Chinese car exports expand
According to the Economist report, the expansion of exports has become pivotal to achieving this goal for Chinese companies, as the number of cars exported from China to the outside reached 4.7 million cars last year, which is 3 times the number 3 years ago, according to City Group estimates, while it is expected that it is expected This height continues; With external sales expectations of 7.3 million cars by 2030.
The report added that the Chinese consumers had previously preferred foreign brands, but at the present time, local car companies possess about 3 fifth sales in the country.
The British magazine indicated that, in search of an alternative outlet, Chinese car companies have tended towards foreign markets, and companies such as “BYD”, Jelly Great Wall announced that profit margins of external sales are ranging from 5 to 10 degrees Celsius compared to local sales.
The share of Chinese brands in sales of electric vehicles in Europe increased from about 4% in 2021 to 10% in 2024.
Economist added that the customs duties imposed by America on Chinese exports by 100% since the presidency of Joe Biden, has already turned between the entry of Chinese electric vehicles into the American market, as well as strong loyalty to local brands in Japan and South Korea, in addition to the tense diplomatic relations with India, To keep Chinese car companies far from these markets.

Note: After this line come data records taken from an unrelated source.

(* ===== verification/CommandEnds.v ===== *)
(** * Where the command service ends

    The calls of the agent that end, whatever the state and whatever fails: the
    query of a context broker always, and the update of a command when the
    mappings of its device lead nowhere else, the plug-in ends, and the
    database does not lose the connection of its user in an update. *)
From stdpp Require Import base tactics list gmap strings.
From Stdlib Require Import ZArith Lia Ascii String.
From S2P Require Import Prelude CppString StdMap Boost Types FuncUtil Alarm IoTUrl Json Configurator.
From S2P Require Import NgsiAttribute NgsiContext NgsiMessages NgsiRegister Iso8601 CbComm.
From S2P Require Import MultiIndex Cache Command CommandCache CommandCollection DeviceCollection.
From S2P Require Import CommandHandle Device Bson Collection RestHandle CommandService CommandNgsi.
From S2P Require Import CommandTheorems.

Local Open Scope string_scope.
Local Open Scope Z_scope.

(** ** Mappings that are followed once *)

Section Mappings.
  Context `{HB : Boost} `{HJ : Rapidjson} `{HP : PropertyTree}.

(** No name that an attribute is mapped to has a mapping of its own. *)
Definition settled_by (mapping : string -> string) : Prop :=
  forall name d a m, json_parse (c_string (mapping name)) = Some d ->
    mapped_attribute a d = Ret m -> mapping (get_name m) = "".

(** The mapping of a name for a service and a device. *)
Definition mapping_of (service : ptree) (dev : option Device) (name : string) : string :=
  mapping_text (mkContextElement "" "" "" [] service dev) name.

(** The name of a mapped attribute is the one its mapping gives. *)
Lemma mapped_name a d m : mapped_attribute a d = Ret m ->
  exists att, attribute_of_json d = Ret att /\ get_name m = get_name (new_attribute (get_name att) "" "").
Proof.
  assert (Hmeta : forall l b, get_name (fold_left add_metadata l b) = get_name b).
  { induction l as [|x l IH]; intros b; cbn [fold_left]; [done|]. rewrite IH. by destruct b. }
  assert (Hval : forall v b, get_name (set_value b v) = get_name b) by (intros v [] ; done).
  assert (Hcomp : forall l b, get_name (fold_left (fun m v => add_value_compound m v false) l b) = get_name b).
  { induction l as [|x l IH]; intros b; cbn [fold_left]; [done|]. rewrite IH. by destruct b. }
  assert (Hadd : forall b x, get_name (add_metadata b x) = get_name b) by (intros [] x; done).
  unfold mapped_attribute. destruct (attribute_of_json d) as [att|e|]; [|done..]. cbn [obind].
  intros [= <-]. exists att. split; [done|]. rewrite !Hmeta. unfold new_attribute. cbn [get_name].
  repeat (match goal with |- context [if ?b then _ else _] => destruct b end);
    rewrite ?Hcomp, ?Hadd, ?Hval; done.
Qed.

(** What it gives is an element that shows the same. *)
Definition settles (ce : ContextElement) (c : fueled ContextElement) : Prop :=
  exists o, c = Some o /\ forall ce', o = Ret ce' -> same_view ce ce'.

Lemma settles_id ce : settles ce (Some (Ret ce)).
Proof. exists (Ret ce). split; [done|]. by intros ce' [= <-]. Qed.

Lemma settles_throw ce o : (forall ce', o <> Ret ce') -> settles ce (Some o).
Proof. intros Ho. exists o. split; [done|]. intros ce' ->. by destruct (Ho ce'). Qed.

Lemma settles_bind ce c k :
  settles ce c -> (forall ce', same_view ce ce' -> settles ce' (k ce')) -> settles ce (fbind c k).
Proof.
  intros (o & -> & Ho) Hk. destruct o as [ce1|e|]; cbn [fbind]; [|by apply settles_throw..].
  specialize (Ho ce1 eq_refl). destruct (Hk ce1 Ho) as (o & E & Ho'). exists o. split; [done|].
  intros ce' ->. etransitivity; [exact Ho|by apply Ho'].
Qed.

Lemma settled_view ce ce' :
  same_view ce ce' -> settled_by (mapping_text ce) -> settled_by (mapping_text ce').
Proof. intros (_ & _ & _ & _ & Hm) Hs name d a m. rewrite !Hm. by apply Hs. Qed.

Change the path to the south
The Economist report revealed that these obstacles did not deter Chinese companies, which turned their focus into Southeast Asian countries, the Middle East, Latin America and even Africa, which are markets combined more than 20 million sales.

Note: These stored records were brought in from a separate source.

(* ===== verification/CommandRace.v ===== *)
(** * Several agents, one database

    Agents that share a database each have their own caches and timers, and
    the same command may time out in all of them.  [timeout_f] asks the
    database twice, so the calls of the agents interleave; this file is the
    step relation of those calls, and what holds in every state reached: one
    agent at most reports that the command has timed out.  Without a database
    none does. *)
From stdpp Require Import base tactics list gmap strings.
From Stdlib Require Import ZArith Lia Ascii String Relations.
From S2P Require Import Prelude CppString StdMap Boost Types FuncUtil Alarm IoTUrl Json Configurator.
From S2P Require Import NgsiAttribute NgsiContext NgsiMessages NgsiRegister Iso8601 CbComm.
From S2P Require Import MultiIndex Cache Command CommandCache CommandCollection DeviceCollection.
From S2P Require Import CommandHandle Device Bson Collection RestHandle CommandService CommandNgsi.
From S2P Require Import CommandTheorems.

Local Open Scope string_scope.
Local Open Scope Z_scope.

(** No call but an insertion or an update adds documents, also when it fails. *)
Class MongoQuiet {D : Mongo} (L : MongoLaws D) : Prop := {
  remove_adds_none m ns q m' r ns' d :
    drv_remove m ns q = (m', r) -> d ∈ docs m' ns' -> d ∈ docs m ns';
  query_adds_none m ns q limit skip order m' r ns' d :
    drv_query m ns q limit skip order = (m', r) -> d ∈ docs m' ns' -> d ∈ docs m ns';
  reconnect_adds_none m ns' d : d ∈ docs (drv_reconnect m) ns' -> d ∈ docs m ns'
}.

Lemma mongo_reference_quiet : MongoQuiet mongo_reference_laws.
Proof.
  constructor.
  - intros m ns q m' r ns' d [= <- _]. cbn. destruct (String.eqb ns' ns); [|done].
    rewrite !list_elem_of_In. intros Hd. by apply filter_In in Hd as [? _].
  - by intros m ns q limit skip order m' r ns' d [= <- _].
  - done.
Qed.

Section Race.
  Context `{HB : Boost} `{HJ : Rapidjson} `{HP : PropertyTree} `{HI : !PropertyTreeInt}
    `{HPI : !PropertyTreeIter} `{HR : BsonReader} `{HBJ : BsonJson} `{HM : Mongo} `{HC : Config}
    `{HN : Network} {HE : EqDecision ptree} `{CD : !Container Device}
    `{CC : !Container (Command ptree)}.
  Context (read_json : string -> option ptree).
  Context (std_what : exn -> string) (show : document -> string).
  Context (database endpoint resource storage_type : string).
  Context (complete_info : ptree -> ptree).
  Context (clock : Z -> string) (log_debug : bool).

Local Abbreviation check_timeout :=
  (CommandService.check_timeout read_json show database endpoint resource storage_type complete_info
     log_debug).
Local Abbreviation timeout_f :=
  (CommandService.timeout_f read_json std_what show database endpoint resource storage_type
     complete_info clock log_debug).
Local Abbreviation report_timeout :=
  (CommandService.report_timeout std_what show database endpoint storage_type clock).
Local Abbreviation command_timer :=
  (CommandService.command_timer read_json std_what show database endpoint resource storage_type
     complete_info clock log_debug).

According to the report, Russia is the largest importer of Chinese cars, especially after the withdrawal of Western car companies following the war in Ukraine, where the share of Chinese brands in the Russian market increased from 9% in 2021 to 61% in 2023, according to the “Rhodium” consulting group.

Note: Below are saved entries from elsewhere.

(* ===== verification/AgentExample.v ===== *)
(** * An agent that can be run

    The interfaces instantiated by plain functions: a flat property tree, a
    configuration, a network where every request succeeds, and a database of
    one service, one device with two commands, and the command of a device
    that polls.  The theorems on agents are tried on it. *)
From stdpp Require Import base tactics list gmap strings pretty.
From Stdlib Require Import ZArith Lia Ascii String Relations.
From S2P Require Import Prelude CppString StdMap Boost Types FuncUtil Alarm IoTUrl Json Configurator.
From S2P Require Import NgsiAttribute NgsiContext NgsiMessages NgsiRegister Iso8601 CbComm.
From S2P Require Import MultiIndex Cache Command CommandCache CommandCollection DeviceCollection.
From S2P Require Import CommandHandle Device Bson Collection RestHandle CommandService CommandNgsi.
From S2P Require Import CommandTheorems CommandEnds CommandRace.

Local Open Scope string_scope.
Local Open Scope Z_scope.

Local Existing Instance boost_reference.
Local Existing Instance bson_reader_reference.
Local Existing Instance mongo_reference.
Local Existing Instance list_container.

(** Trees without children. *)
#[export] Instance flat_ptree : PropertyTree := {|
  ptree := list (string * string);
  pt_empty := [];
  pt_get := assoc;
  pt_put t k v := (k, v) :: t;
  pt_get_child _ _ := None;
  write_json _ := ""
|}.
#[export] Instance flat_ptree_laws : PropertyTreeLaws flat_ptree.
Proof. split; [|done]. intros t k v. cbn. by rewrite String.eqb_refl. Qed.
#[export] Instance flat_ptree_int : PropertyTreeInt := {|
  pt_get_int t k := match assoc t k with Some s => int_of_text s | None => None end;
  pt_put_int t k z := (k, pretty z) :: t;
  lexical_cast_int := int_of_text
|}.
#[export] Instance flat_ptree_iter : PropertyTreeIter := {|
  pt_children t := map (fun kv => (fst kv, [("", snd kv)])) (first_fields t []);
  pt_data t := default "" (assoc t "")
|}.
#[export] Instance flat_eq : EqDecision (@ptree flat_ptree).
Proof. unfold ptree, flat_ptree. apply _. Defined.

#[export] Instance agent_json : Rapidjson := rapidjson_table [].
#[export] Instance agent_bson : BsonJson := {|
  jsonString _ := "{}"; fromjson _ := None;
  numberLong d k := match field d k with Some (BNum z) => z | _ => 0 end
|}.

#[export] Instance agent_config : Config := {|
  config_get name :=
    if String.eqb name "timeout" then Ret (JNumber "10") else Throw (RuntimeError name);
  config_get_map name := Ret ∅;
  getService _ name _ := Throw (RuntimeError name);
  getServicebyApiKey _ key := Throw (RuntimeError key);
  getAllServicePath _ _ := Ret [];
  getResourceObject _ := Throw (RuntimeError "resource");
  getHttpMessage _ := "";
  listen_ip := "10.0.0.1"; listen_port := 8080; iotagent_name := "iota"; iotagent_identifier := ""
|}.

#[export] Instance agent_network : Network := {|
  network := unit;
  exchange n _ _ _ := (n, mkResult (Some (mkHttpResponse 200 "{}")) None "cb");
  get_token n _ _ _ _ _ := (n, Ret "token")
|}.

Definition service_tree : @ptree flat_ptree :=
  [("service", "s"); ("service_path", "/p"); ("cbroker", "http://cb"); ("timeout", "5")].
Definition read_service (_ : string) : option (@ptree flat_ptree) := Some service_tree.

Definition device_document (name entity a_endpoint : string) : document :=
  [("device_id", BStr name); ("service", BStr "s"); ("service_path", BStr "/p");
   ("entity_name", BStr entity); ("entity_type", BStr "thing"); ("endpoint", BStr a_endpoint);
   ("protocol", BStr "ul"); ("commands", BArr [BObj [("name", BStr "ping"); ("value", BStr "lamp@ping|%s")]])].

Definition agent_db : @db mongo_reference := fun ns =>
  if String.eqb ns "iot.SERVICE" then [[("service", BStr "s"); ("service_path", BStr "/p"); ("resource", BStr "/d")]]
  else if String.eqb ns "iot.DEVICE" then [device_document "lamp" "room" "http://lamp"; device_document "meter" "garden" ""]
  else [].

Definition agent_start : Agent :=
  mkAgent (Cache.new_cache 10 true 0) (CommandCache.new_command_cache 10 false) agent_db ∅ tt [] [] []
    1 0.

(** The agent calls the device when a command comes. *)
Definition clock (n : Z) : string := "now".
Definition uuid (n : Z) : string := "uuid" ++ pretty n.
Definition sent (x : execution) : FM Agent (Z * string) := fret (200, "pong").
Definition no_what (e : exn) : string := "".
Definition no_show (d : document) : string := "".

Definition ping (entity : string) : UpdateContext.UpdateContext :=
  UpdateContext.mkUpdateContext "UPDATE"
    [mkContextElement entity "thing" "false" [new_attribute "ping" "command" "now"] pt_empty None].

Definition update_agent (entity : string) : option (Agent * outcome (Z * list ContextResponse.ContextResponse)) :=
  CommandNgsi.updateContext no_what no_show "iot" "h" "mongodb" "ul" clock false
    (default_transform_command uuid) sent 2 (ping entity) service_tree "7" agent_start.
Definition agent_of {A} (r : option (Agent * A)) : Agent := default agent_start (fst <$> r).
Definition value_of {A} (r : option (Agent * A)) : option A := snd <$> r.

(** A command of a device with an endpoint is sent, answered and reported; one
    of a device without is kept, in the cache and in the database. *)
Definition statuses (a : Agent) : list (list string) :=
  map (fun u => map get_value (NgsiContext._attributes (u_element u))) (updates a).

Example push_run : let a := agent_of (update_agent "room") in
  statuses a = [["pending"; "now"]; ["OK"; "pong"; "now"]]
  /\ map x_endpoint (executions a) = ["http://lamp"] /\ map x_command (executions a) = [[("body", "lamp@ping|now")]]
  /\ items (CommandCache._list (m_asyncCommands a)) = [] /\ a_conn a "iot.COMMAND" = [].
Proof. vm_compute. repeat split. Qed.

Definition polled : Agent := agent_of (update_agent "garden").

Example poll_run :
  statuses polled = [["pending"; "now"]] /\ executions polled = []
  /\ map (fun p => _id (snd p)) (items (CommandCache._list (m_asyncCommands polled))) = ["7"]
  /\ List.length (a_conn polled "iot.COMMAND") = 1%nat.
Proof. vm_compute. repeat split. Qed.

(** The device polls: the command is delivered, in the cache and in the
    database; polling again gives nothing. *)
Definition garden : Device :=
  CommandService.device_of (set_status (new_key (@pt_empty flat_ptree) "garden" "s" "/p") 0).
Definition poll (a : Agent) : option (Agent * outcome (list (ptr (Command (@ptree flat_ptree))))) :=
  CommandService.get_all_command no_what no_show "iot" "h" "mongodb" clock 2
    (Some (RestHandle.with_entity garden "garden" "thing")) service_tree a.

Example poll_once :
  (match value_of (poll polled) with
   | Some (Ret l) => map (fun p => (_id (snd p), _status (snd p))) l
   | _ => []
   end) = [("7", DELIVERED)]
  /\ statuses (agent_of (poll polled)) = [["pending"; "now"]; ["delivered"; "now"]]
  /\ (match value_of (poll (agent_of (poll polled))) with Some (Ret l) => l | _ => [] end) = [].
Proof. vm_compute. repeat split. Qed.

(** *** Two agents *)

Definition waiting : Command (@ptree flat_ptree) :=
  match items (CommandCache._list (m_asyncCommands polled)) with
  | (_, c) :: _ => c
  | [] => command_key "" "" ""
  end.

Definition check (m : @db mongo_reference) (a : Agent) : option (Agent * outcome (option (@ptree flat_ptree))) :=
  CommandService.check_timeout read_service no_show "iot" "h" "/d" "mongodb" (fun t => t) false waiting
    (with_shared m a).
Definition service_found : @ptree flat_ptree := ("http_proxy", "") :: service_tree.
Definition report (m : @db mongo_reference) (a : Agent) : option (Agent * outcome unit) :=
  CommandService.report_timeout no_what no_show "iot" "h" "mongodb" clock 2 waiting service_found
    (with_shared m a).

#[local] Strategy expand [check report].

Lemma run_of {A} (r : option (Agent * A)) (v : A) : value_of r = Some v -> r = Some (agent_of r, v).
Proof. destruct r as [[a x]|]; [|done]. by intros [= ->]. Qed.

Definition race_step := ha_step (L := mongo_reference_laws) read_service no_what no_show "iot" "h" "/d"
  "mongodb" (fun t => t) clock false 2 waiting.

Definition agent1 : Agent := agent_of (check (a_conn polled) polled).
Definition agent2 : Agent := agent_of (check (a_conn agent1) agent_start).
Definition done1 : Agent := agent_of (report (a_conn agent2) agent1).
Definition done2 : Agent := agent_of (report (a_conn done1) agent2).

Definition world0 : World := mkWorld (a_conn polled) [(polled, None); (agent_start, None)].
Definition world4 : World := mkWorld (a_conn done2) [(done1, None); (done2, None)].

Lemma check1 : check (a_conn polled) polled = Some (agent1, Ret (Some service_found)).
Proof. unfold agent1. apply run_of. vm_compute. reflexivity. Qed.
Lemma check2 : check (a_conn agent1) agent_start = Some (agent2, Ret (Some service_found)).
Proof. unfold agent2. apply run_of. vm_compute. reflexivity. Qed.
Lemma report1 : report (a_conn agent2) agent1 = Some (done1, Ret tt).
Proof. unfold done1. apply run_of. vm_compute. reflexivity. Qed.
Lemma report2 : report (a_conn done1) agent2 = Some (done2, Ret tt).
Proof. unfold done2. apply run_of. vm_compute. reflexivity. Qed.

(** Both agents decide to report before either removes the command. *)
Lemma race_run : clos_refl_trans _ race_step world0 world4.
Proof.
  apply rt_trans with (mkWorld (a_conn agent1) [(agent1, Some service_found); (agent_start, None)]).
  { apply rt_step, (Checks _ _ _ _ _ _ _ _ _ _ _ _ _ [] polled None [(agent_start, None)] agent1
      (Ret (Some service_found))). exact check1. }
  apply rt_trans with (mkWorld (a_conn agent2) [(agent1, Some service_found); (agent2, Some service_found)]).
  { apply rt_step, (Checks _ _ _ _ _ _ _ _ _ _ _ _ _ [(agent1, Some service_found)] agent_start None []
      agent2 (Ret (Some service_found))). exact check2. }
  apply rt_trans with (mkWorld (a_conn done1) [(done1, None); (agent2, Some service_found)]).
  { apply rt_step, (Reports _ _ _ _ _ _ _ _ _ _ _ _ _ [] agent1 service_found [(agent2, Some service_found)]
      done1 (Ret tt)). exact report1. }
  apply rt_step, (Reports _ _ _ _ _ _ _ _ _ _ _ _ _ [(done1, None)] agent2 service_found [] done2 (Ret tt)).
  exact report2.
Qed.

Lemma timeout_reported_once_witness :
  clos_refl_trans _ race_step world0 world4 /\ reported (agents world0) = 1%nat
  /\ (1 <= reported (agents world4) <= 2)%nat /\ reported (agents world4) = 2%nat.
Proof.
  split; [exact race_run|]. split; [vm_compute; reflexivity|]. split; [|vm_compute; reflexivity].
  exact (timeout_reported_once (HQ := mongo_reference_quiet) read_service no_what no_show "iot" "h" "/d"
    "mongodb" (fun t => t) clock false 2 waiting eq_refl eq_refl world0 world4 race_run).
Defined.

(** *** The other theorems *)

Definition lamp : Device := DeviceCollection.BSON2Obj (device_document "lamp" "room" "http://lamp").
Definition lamp_update : option (Agent * outcome unit) :=
  CommandService.updateCommand no_what no_show "iot" "h" "mongodb" clock false
    (default_transform_command uuid) sent 2 "ping" "now" lamp "thing" "7" service_tree agent_start.

Lemma default_transform_keeps {X} (f : Agent -> X) n v p q d s :
  (forall z a, f (with_readings z a) = f a) -> keeps f (default_transform_command uuid n v p q d s).
Proof. intros Hf. unfold default_transform_command. keeps_tac. by apply reading_keeps. Qed.

Lemma sent_keeps {X} (f : Agent -> X) x : keeps f (sent x).
Proof. unfold sent. keeps_tac. Qed.


Definition answered_command : CommandData :=
  mkCommandData "ping" "7" (@pt_empty flat_ptree) "7" 10 garden "thing" service_tree.
Definition poll_answer (code : Z) : option (Agent * outcome unit) :=
  CommandService.process_command_response no_what no_show "iot" "h" "mongodb" clock 2
    answered_command code "pong" polled.


(** An agent whose store is the file. *)
Definition file_timer : option (Agent * outcome unit) :=
  CommandService.command_timer read_service no_what no_show "iot" "h" "/d" "file" (fun t => t) clock false
    2 (2%positive, waiting) false polled.

Lemma timeout_without_database_witness :
  mongodb "file" = false /\ value_of file_timer = Some (Ret tt)
  /\ updates (agent_of file_timer) = updates polled.
Proof.
  assert (Hs : mongodb "file" = false) by reflexivity.
  assert (Ev : value_of file_timer = Some (Ret tt)) by (vm_compute; reflexivity).
  split; [exact Hs|]. split; [exact Ev|].
  destruct (timeout_without_database read_service no_what no_show "iot" "h" "/d" "file" (fun t => t) clock
    false 2 (2%positive, waiting) false Hs) as [Hk _].
  exact (Hk polled (agent_of file_timer) (Ret tt) (run_of _ _ Ev)).
Defined.


Definition no_service : ngsi_request := mkNgsiRequest None "" "{}".
Definition op_answer : option (Agent * outcome ngsi_answer) :=
  default_op_ngsi read_service no_what no_show "iot" "h" "/d" "mongodb" "ul" (fun t => t) clock uuid false
    (default_transform_command uuid) sent (fun s _ => s) 2 no_service agent_start.


(** A lamp whose attribute [t] is published as [temperature]. *)
Definition mapped_json : Rapidjson :=
  rapidjson_table [("M1", JObject [("name", JString "temperature"); ("type", JString "float")])].
Definition mapped_lamp : Device := set_attributes lamp {["t" := "M1"]}.

Lemma mapping_of_lamp name :
  mapping_of service_tree (Some mapped_lamp) name = if String.eqb name "t" then "M1" else "".
Proof.
  unfold mapping_of, mapping_text, find_mapping, get_attribute, mapped_lamp.
  destruct (String.eqb_spec name "t") as [->|Hne]; [reflexivity|]. cbn [_device_info set_attributes _attributes].
  by rewrite lookup_singleton_ne.
Qed.

Lemma mapped_settled : settled_by (HJ := mapped_json) (mapping_of service_tree (Some mapped_lamp)).
Proof.
  intros name d a m. rewrite !mapping_of_lamp. destruct (String.eqb name "t"); [|done].
  intros [= <-] Hm. destruct (mapped_name (HJ := mapped_json) _ _ _ Hm) as (att & Ha & ->).
  vm_compute in Ha. injection Ha as <-. reflexivity.
Qed.

Lemma update_command_ends_witness :
  settled_by (HJ := mapped_json) (mapping_of service_tree (Some mapped_lamp))
  /\ ends (updateCommand (HJ := mapped_json) no_what no_show "iot" "h" "mongodb" clock false
            (default_transform_command uuid) sent 2 "ping" "now" mapped_lamp "thing" "7" service_tree).
Proof.
  split; [exact mapped_settled|].
  apply (update_command_ends (HJ := mapped_json) no_what no_show "iot" "h" "mongodb" clock false
    (default_transform_command uuid) sent 2 (Nat.le_refl 2) mapped_lamp service_tree).
  - intros n v t q. apply default_transform_ends.
  - done.
  - by intros _ m ns q s.
  - exact mapped_settled.
Defined.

The magazine pointed out that Chinese car companies are making great progress in other markets, as they now acquire 8% of the market in the Middle East and Africa, 6% in South America, and 4% in Southeast Asia, according to the estimates of Bernstein, after it was its share Semi -years ago a few years ago.
Electric vehicles have already started to gain momentum in some unexpected places. In Latin America, these vehicles now constitute 6% of the total sales after they multiplied in 2024, according to the research company “Bloomberg Inn”, where the percentage of Brazil’s wills reached about 7% And 9 out of 10 electric vehicles there are Chinese brands, while the percentage in Mexico reached 8%, and in Thailand about 15%, and this increase is expected to continue.
Chinese factories abroad
The newspaper pointed out that Chinese car companies are not satisfied with exporting from the inside, but also seeking to establish a foothold by building factories abroad, to avoid customs duties and shipping costs and stay close to customers, as this trend leads the company “BYD” ; Which is currently making its vehicles in Thailand and Uzbekistan, and plans to establish factories in Brazil, Hungary, Indonesia, Turkey and perhaps in Mexico.
Other Chinese companies such as Sherry, Shangan, Greet Wall and Sayk also have external factories under construction.
Economist said that nevertheless, some factories may not achieve what they planned abroad, as there are indications that the Chinese government may force companies to slow down their external investments to maintain the occupancy of local factories, as well as to protect Chinese technology from intrusive eyes.